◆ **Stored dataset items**
# # # # # # #

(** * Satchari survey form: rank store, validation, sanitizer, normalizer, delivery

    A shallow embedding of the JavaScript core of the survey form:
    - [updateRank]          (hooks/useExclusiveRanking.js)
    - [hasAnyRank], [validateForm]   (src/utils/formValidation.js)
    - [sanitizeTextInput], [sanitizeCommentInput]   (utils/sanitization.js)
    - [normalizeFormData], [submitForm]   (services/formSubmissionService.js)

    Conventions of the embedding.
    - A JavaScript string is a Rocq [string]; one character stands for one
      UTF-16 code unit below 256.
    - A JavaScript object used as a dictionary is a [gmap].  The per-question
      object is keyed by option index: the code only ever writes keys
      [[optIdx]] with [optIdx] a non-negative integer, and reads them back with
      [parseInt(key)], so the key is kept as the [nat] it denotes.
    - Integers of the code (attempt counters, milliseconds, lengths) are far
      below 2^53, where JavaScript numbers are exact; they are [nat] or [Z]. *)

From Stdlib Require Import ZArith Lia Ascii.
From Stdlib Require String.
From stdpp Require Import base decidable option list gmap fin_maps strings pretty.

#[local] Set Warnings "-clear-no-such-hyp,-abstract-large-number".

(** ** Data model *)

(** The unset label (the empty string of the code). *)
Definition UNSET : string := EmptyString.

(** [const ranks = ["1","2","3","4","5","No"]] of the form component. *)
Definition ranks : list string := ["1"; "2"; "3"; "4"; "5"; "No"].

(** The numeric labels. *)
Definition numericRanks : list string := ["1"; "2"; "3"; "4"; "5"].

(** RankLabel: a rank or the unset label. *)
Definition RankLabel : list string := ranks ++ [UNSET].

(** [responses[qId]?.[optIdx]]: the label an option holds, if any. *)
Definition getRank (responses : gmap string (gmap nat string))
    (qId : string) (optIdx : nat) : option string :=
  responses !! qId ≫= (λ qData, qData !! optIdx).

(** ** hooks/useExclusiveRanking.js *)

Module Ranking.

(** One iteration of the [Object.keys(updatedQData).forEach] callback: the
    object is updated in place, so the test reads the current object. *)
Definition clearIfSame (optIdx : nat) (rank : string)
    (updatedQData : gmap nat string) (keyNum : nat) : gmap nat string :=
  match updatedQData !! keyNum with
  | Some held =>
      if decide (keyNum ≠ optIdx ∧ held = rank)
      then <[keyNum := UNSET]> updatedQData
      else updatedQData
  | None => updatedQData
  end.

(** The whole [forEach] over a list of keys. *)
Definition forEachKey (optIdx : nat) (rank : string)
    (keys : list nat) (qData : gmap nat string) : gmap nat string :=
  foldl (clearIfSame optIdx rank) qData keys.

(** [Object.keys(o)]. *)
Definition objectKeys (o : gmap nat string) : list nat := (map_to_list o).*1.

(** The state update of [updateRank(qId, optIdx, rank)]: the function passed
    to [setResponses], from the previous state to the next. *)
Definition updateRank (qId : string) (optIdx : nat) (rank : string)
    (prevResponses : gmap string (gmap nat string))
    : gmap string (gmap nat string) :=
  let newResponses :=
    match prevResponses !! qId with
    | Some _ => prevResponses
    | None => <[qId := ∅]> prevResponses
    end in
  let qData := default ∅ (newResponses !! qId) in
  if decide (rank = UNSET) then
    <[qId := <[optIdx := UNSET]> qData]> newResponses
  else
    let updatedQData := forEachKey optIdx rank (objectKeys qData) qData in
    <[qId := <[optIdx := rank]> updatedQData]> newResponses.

# # # # # # #

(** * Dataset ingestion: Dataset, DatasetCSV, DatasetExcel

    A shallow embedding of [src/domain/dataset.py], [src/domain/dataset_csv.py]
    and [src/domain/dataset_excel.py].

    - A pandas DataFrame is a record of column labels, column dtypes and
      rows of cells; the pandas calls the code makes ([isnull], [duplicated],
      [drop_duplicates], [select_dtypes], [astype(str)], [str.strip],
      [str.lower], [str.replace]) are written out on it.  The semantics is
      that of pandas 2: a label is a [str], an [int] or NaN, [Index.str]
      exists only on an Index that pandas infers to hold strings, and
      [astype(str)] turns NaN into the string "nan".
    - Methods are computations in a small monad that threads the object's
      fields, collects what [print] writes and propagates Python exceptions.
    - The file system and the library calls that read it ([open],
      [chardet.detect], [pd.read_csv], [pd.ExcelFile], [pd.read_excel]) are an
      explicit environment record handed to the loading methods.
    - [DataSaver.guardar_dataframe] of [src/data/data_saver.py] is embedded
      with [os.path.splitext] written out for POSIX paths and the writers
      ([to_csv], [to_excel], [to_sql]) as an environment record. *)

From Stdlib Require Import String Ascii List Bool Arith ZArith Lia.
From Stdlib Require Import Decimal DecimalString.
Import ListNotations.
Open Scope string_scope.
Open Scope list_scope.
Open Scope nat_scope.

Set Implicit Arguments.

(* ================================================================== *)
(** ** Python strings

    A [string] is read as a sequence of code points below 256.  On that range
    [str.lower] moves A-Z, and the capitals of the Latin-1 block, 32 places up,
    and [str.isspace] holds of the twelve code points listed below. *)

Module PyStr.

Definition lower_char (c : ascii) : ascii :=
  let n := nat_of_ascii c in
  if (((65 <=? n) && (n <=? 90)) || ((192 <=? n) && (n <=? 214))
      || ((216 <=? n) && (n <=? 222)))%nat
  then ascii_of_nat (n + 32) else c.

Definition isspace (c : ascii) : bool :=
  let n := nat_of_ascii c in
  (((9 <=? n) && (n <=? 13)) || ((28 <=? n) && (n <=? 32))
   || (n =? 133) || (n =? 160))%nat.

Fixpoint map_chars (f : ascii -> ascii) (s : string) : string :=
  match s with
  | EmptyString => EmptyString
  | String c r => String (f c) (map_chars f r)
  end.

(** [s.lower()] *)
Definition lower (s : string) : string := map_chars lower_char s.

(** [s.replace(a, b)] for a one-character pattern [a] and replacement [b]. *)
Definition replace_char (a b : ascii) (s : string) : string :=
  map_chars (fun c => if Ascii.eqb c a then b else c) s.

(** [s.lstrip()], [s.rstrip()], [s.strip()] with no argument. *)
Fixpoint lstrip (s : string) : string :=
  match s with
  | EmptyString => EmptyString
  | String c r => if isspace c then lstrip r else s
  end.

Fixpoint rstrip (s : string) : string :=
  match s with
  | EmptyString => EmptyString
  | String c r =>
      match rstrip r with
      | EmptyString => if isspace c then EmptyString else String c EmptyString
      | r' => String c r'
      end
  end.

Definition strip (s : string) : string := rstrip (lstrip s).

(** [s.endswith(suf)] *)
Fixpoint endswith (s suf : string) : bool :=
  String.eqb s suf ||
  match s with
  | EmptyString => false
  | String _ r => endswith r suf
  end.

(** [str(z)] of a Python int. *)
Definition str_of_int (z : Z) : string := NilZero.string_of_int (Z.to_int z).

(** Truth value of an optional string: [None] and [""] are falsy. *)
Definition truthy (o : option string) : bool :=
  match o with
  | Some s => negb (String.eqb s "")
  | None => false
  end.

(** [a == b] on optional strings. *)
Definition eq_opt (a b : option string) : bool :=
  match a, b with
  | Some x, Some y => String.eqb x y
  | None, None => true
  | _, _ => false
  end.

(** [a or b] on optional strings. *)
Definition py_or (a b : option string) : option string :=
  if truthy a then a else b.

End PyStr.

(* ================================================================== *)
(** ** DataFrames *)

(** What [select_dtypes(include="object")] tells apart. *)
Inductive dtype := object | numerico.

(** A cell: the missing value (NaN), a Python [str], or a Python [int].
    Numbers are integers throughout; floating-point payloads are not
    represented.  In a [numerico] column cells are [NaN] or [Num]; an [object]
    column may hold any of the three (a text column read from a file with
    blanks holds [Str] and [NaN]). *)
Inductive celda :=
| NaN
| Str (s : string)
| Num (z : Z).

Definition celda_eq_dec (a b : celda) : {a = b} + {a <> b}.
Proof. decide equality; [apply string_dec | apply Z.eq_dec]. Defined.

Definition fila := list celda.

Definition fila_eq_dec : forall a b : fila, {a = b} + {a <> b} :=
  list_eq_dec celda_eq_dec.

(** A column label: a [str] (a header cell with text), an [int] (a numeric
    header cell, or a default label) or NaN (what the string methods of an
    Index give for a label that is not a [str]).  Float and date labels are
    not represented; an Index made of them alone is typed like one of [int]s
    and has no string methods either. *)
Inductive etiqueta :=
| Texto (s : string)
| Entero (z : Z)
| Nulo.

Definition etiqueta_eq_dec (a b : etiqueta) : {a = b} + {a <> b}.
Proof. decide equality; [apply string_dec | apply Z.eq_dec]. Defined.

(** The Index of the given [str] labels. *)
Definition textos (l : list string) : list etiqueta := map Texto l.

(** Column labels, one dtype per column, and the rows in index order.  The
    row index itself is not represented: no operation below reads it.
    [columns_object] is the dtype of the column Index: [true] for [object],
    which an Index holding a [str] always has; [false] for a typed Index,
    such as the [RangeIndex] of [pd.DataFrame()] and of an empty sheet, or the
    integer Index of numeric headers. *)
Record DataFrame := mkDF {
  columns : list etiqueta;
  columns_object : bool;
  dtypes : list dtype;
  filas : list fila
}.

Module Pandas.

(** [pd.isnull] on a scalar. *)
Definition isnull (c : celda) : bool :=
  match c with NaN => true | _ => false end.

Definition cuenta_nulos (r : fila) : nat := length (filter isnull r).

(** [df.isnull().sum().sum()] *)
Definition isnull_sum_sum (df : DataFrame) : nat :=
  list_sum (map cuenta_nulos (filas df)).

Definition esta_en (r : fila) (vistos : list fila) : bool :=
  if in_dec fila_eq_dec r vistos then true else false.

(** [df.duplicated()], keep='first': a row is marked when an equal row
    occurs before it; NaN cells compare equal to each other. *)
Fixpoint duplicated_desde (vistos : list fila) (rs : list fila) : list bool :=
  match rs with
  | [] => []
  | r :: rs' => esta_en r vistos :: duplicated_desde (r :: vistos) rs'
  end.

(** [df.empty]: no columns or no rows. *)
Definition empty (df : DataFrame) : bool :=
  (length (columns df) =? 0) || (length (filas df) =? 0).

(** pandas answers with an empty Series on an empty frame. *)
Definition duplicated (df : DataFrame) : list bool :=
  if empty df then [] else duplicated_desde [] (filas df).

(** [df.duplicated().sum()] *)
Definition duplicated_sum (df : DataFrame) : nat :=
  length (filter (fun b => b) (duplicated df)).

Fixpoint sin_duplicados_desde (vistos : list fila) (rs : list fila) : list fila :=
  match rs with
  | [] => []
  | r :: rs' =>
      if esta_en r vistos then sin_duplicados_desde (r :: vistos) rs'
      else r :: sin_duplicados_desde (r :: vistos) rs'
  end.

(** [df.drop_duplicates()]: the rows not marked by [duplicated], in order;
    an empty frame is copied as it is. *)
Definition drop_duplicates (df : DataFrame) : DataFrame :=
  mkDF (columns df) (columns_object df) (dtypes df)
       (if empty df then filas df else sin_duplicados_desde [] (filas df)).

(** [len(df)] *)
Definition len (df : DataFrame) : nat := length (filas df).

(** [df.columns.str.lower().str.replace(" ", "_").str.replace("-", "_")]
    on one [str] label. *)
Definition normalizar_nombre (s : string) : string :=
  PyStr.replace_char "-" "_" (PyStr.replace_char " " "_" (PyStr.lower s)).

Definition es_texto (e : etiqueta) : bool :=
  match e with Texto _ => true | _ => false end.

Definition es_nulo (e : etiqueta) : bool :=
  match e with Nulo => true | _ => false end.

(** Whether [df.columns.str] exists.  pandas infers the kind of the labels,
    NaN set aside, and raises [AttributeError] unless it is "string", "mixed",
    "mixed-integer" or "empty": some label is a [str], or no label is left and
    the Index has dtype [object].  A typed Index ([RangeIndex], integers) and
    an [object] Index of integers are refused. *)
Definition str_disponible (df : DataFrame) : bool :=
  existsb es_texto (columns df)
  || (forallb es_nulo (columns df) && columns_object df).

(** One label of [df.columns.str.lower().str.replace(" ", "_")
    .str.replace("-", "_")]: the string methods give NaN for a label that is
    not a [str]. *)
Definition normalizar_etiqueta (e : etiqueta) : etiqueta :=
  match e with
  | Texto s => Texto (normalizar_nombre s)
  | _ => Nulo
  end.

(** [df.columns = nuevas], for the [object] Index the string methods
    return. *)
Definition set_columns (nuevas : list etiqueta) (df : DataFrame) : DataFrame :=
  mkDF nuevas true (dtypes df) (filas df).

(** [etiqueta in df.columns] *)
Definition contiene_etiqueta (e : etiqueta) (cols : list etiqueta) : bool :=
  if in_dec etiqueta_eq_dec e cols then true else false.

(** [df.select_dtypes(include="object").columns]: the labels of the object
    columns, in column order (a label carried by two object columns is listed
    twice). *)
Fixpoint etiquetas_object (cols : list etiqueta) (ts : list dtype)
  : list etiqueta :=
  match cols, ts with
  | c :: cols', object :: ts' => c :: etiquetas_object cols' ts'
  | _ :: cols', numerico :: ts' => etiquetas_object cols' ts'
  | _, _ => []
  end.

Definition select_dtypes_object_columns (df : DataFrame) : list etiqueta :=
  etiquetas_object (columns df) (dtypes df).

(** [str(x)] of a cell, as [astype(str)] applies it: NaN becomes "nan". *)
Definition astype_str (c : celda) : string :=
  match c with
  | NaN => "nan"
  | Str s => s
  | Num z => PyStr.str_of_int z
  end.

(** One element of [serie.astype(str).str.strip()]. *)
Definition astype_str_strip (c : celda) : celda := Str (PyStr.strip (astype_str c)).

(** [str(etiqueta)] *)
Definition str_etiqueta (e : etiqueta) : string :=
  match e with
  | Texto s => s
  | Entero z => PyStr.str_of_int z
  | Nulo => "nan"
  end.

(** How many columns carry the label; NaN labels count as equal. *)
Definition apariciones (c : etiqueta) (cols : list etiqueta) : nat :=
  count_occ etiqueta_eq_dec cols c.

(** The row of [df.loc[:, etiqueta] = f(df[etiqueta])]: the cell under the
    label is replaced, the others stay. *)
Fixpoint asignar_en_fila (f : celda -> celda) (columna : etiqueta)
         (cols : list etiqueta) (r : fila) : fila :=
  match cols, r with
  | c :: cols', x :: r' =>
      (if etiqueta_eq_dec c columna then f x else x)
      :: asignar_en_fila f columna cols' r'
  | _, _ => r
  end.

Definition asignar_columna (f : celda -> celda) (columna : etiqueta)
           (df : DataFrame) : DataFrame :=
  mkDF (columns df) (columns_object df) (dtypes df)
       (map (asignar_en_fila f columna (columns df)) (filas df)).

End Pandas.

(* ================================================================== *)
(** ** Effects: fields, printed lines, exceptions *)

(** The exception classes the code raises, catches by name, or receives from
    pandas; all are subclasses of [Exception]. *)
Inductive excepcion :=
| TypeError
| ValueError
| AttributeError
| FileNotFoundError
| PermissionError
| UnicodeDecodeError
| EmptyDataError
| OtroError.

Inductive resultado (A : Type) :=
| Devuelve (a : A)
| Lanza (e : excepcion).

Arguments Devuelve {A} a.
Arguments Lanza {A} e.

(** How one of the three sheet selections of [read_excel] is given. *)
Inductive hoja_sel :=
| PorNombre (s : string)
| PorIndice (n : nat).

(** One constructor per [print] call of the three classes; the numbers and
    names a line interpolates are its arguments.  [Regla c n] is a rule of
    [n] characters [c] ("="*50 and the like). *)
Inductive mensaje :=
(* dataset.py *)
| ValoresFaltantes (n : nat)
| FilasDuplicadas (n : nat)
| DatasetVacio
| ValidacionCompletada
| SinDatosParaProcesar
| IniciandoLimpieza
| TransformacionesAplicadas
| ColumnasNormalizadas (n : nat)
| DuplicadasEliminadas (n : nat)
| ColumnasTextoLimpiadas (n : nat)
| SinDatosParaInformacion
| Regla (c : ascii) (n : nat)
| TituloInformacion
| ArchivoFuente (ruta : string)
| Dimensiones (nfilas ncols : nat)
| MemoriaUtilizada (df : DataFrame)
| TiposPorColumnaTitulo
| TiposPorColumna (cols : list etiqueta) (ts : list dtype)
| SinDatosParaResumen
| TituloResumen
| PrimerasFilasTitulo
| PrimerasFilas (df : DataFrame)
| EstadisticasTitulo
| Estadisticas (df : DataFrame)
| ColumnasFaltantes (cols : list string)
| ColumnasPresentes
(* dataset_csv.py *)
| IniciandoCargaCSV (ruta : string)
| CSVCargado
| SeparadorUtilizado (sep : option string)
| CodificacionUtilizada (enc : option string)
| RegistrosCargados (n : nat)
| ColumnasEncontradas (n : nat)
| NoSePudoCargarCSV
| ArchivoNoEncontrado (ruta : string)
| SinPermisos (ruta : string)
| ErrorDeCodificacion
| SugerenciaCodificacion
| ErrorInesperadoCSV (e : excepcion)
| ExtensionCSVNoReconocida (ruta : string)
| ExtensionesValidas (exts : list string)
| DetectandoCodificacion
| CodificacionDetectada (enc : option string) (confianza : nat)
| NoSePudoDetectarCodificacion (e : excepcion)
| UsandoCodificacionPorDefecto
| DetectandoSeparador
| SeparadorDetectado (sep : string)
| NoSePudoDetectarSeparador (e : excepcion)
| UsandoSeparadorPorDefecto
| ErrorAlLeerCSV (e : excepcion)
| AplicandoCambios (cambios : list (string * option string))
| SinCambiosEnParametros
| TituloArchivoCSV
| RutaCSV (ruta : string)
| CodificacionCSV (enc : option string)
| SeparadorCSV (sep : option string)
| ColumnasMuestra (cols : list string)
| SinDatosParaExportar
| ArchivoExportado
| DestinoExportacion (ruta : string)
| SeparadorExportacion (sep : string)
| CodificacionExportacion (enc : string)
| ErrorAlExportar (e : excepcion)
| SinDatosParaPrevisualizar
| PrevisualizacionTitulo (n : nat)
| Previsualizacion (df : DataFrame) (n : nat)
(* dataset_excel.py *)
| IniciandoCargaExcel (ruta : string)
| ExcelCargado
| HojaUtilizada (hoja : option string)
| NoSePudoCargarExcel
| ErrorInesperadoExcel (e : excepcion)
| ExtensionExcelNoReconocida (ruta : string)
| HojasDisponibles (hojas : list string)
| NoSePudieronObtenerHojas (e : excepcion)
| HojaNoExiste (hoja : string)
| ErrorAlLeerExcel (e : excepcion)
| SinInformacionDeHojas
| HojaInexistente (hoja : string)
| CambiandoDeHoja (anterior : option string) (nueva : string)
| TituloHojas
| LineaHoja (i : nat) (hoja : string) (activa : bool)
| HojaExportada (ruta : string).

# # # # # # #

◆ **Task description**
Where a line of the data holds the word "rstrip", copy that line.

◆ **Answer to the problem**
(** [s.lstrip()], [s.rstrip()], [s.strip()] with no argument. *)
Fixpoint rstrip (s : string) : string :=
      match rstrip r with
Definition strip (s : string) : string := rstrip (lstrip s).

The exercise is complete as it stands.